▶ [How to complete this task]:
Work out how many lines of the entries have the word "alignment" in them. Respond with that number only.

Dataset entries
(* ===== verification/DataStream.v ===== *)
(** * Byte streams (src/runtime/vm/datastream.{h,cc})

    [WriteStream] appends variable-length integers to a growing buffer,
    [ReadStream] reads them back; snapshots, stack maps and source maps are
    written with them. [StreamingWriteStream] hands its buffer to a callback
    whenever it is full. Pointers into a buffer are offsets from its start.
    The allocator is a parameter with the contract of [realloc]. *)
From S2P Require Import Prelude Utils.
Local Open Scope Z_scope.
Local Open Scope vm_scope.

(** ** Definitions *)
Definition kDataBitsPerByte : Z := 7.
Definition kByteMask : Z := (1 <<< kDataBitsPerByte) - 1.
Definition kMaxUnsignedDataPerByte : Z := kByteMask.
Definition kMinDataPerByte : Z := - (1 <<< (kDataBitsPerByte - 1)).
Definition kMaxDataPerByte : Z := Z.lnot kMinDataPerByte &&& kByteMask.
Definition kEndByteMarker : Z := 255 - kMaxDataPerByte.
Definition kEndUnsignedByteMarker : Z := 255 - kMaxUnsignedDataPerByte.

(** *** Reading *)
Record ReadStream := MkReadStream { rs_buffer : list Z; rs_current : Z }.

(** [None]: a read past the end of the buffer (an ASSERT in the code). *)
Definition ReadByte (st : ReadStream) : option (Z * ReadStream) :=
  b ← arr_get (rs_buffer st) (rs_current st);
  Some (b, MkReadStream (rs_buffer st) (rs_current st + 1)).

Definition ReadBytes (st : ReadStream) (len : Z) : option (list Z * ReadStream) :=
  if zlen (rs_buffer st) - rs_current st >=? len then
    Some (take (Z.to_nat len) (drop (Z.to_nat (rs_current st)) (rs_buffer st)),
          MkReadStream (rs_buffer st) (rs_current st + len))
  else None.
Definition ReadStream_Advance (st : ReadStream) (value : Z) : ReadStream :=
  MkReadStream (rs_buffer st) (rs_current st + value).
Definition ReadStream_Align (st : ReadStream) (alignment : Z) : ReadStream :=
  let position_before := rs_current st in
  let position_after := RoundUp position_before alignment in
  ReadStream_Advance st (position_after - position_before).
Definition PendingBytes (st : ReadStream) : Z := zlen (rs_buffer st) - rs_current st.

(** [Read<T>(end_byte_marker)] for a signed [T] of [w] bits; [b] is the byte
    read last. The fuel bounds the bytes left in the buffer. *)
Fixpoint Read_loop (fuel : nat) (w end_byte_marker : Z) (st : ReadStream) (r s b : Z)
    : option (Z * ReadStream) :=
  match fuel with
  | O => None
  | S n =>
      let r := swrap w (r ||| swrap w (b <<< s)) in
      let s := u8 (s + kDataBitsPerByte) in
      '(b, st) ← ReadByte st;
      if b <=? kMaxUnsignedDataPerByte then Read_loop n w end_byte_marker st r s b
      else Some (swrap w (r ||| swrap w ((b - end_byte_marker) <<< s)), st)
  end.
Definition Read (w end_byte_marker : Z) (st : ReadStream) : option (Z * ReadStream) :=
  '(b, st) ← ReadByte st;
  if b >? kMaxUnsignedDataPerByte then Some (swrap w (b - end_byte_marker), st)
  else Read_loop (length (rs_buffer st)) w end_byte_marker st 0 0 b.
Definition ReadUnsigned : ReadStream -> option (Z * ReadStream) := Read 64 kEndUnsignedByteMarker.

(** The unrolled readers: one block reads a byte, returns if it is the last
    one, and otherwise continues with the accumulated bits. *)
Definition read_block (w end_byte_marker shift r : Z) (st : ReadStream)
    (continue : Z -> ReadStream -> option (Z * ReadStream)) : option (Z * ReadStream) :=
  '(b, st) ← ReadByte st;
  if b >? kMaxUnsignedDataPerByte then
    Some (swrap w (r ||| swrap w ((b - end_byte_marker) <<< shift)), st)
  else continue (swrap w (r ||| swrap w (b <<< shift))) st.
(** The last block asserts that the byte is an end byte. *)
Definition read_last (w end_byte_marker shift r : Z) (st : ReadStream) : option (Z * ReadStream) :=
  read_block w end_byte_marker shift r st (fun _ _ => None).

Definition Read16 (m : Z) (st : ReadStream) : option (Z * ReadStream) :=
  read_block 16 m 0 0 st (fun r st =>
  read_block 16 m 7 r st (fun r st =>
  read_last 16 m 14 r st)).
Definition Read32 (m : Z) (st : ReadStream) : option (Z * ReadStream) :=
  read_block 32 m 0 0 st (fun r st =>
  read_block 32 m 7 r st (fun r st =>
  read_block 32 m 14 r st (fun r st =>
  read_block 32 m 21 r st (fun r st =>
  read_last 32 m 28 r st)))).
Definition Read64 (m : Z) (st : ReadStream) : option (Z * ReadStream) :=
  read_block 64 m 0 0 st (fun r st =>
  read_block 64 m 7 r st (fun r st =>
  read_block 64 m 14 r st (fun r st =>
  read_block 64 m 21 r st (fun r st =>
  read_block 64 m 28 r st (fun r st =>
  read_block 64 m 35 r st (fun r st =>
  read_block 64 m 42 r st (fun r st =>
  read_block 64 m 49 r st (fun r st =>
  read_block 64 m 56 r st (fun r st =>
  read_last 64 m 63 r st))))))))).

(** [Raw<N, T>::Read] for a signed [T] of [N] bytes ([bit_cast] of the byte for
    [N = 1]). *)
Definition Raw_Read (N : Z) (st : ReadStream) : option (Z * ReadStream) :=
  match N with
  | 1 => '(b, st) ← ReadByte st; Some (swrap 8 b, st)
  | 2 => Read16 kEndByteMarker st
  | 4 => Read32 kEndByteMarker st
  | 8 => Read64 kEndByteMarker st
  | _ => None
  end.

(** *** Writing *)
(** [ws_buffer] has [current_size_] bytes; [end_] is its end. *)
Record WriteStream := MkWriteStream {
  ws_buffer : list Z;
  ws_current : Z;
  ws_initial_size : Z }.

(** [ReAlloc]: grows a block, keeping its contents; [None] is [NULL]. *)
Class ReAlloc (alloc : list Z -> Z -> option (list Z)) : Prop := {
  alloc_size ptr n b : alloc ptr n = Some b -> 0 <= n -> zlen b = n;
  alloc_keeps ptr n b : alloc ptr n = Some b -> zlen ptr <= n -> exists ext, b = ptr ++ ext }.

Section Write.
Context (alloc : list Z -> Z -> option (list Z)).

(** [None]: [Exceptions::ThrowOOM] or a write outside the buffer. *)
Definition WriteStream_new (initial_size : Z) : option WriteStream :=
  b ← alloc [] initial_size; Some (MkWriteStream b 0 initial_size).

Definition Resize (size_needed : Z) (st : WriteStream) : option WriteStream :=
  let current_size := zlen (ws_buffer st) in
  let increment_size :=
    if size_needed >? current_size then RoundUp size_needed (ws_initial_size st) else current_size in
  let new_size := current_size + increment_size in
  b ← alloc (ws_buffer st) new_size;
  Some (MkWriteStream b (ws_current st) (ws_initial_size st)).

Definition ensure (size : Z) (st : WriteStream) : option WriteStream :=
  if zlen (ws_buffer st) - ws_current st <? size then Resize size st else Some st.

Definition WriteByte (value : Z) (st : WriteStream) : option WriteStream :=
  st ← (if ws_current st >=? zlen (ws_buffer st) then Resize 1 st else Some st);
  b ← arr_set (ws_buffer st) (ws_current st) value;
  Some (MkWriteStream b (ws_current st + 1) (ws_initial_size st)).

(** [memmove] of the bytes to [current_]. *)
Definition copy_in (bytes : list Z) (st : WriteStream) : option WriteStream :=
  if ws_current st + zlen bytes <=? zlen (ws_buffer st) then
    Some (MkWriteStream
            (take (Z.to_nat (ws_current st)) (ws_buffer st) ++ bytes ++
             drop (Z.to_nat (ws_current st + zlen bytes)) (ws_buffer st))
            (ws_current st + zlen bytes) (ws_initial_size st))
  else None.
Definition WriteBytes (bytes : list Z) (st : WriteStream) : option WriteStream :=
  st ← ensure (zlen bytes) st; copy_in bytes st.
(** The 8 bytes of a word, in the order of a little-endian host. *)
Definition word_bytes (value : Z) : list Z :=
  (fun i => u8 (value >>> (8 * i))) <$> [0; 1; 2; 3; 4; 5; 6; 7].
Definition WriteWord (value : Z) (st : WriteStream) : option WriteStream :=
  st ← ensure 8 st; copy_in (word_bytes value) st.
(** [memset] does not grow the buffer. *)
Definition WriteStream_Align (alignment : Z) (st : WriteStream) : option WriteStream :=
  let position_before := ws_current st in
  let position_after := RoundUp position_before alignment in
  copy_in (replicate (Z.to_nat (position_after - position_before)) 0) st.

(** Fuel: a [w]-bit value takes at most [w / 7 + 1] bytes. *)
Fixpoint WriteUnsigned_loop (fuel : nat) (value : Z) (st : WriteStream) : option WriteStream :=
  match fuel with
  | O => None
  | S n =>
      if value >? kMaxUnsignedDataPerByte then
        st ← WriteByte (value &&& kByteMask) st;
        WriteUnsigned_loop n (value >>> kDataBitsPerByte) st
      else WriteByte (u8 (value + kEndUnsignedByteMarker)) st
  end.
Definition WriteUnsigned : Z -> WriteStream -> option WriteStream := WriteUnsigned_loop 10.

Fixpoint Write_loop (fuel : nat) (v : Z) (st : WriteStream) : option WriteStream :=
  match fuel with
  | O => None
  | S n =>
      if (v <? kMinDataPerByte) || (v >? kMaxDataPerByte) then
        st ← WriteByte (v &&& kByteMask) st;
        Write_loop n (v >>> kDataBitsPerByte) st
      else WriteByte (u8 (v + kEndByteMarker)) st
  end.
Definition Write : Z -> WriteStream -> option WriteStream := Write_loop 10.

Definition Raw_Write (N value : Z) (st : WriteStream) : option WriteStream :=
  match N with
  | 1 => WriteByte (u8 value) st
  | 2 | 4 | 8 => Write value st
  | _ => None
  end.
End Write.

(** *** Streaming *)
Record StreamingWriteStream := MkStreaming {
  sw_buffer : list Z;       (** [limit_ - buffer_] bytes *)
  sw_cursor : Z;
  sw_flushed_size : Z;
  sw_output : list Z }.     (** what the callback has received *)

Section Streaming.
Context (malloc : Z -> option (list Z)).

▶ [Result of this exercise]:
4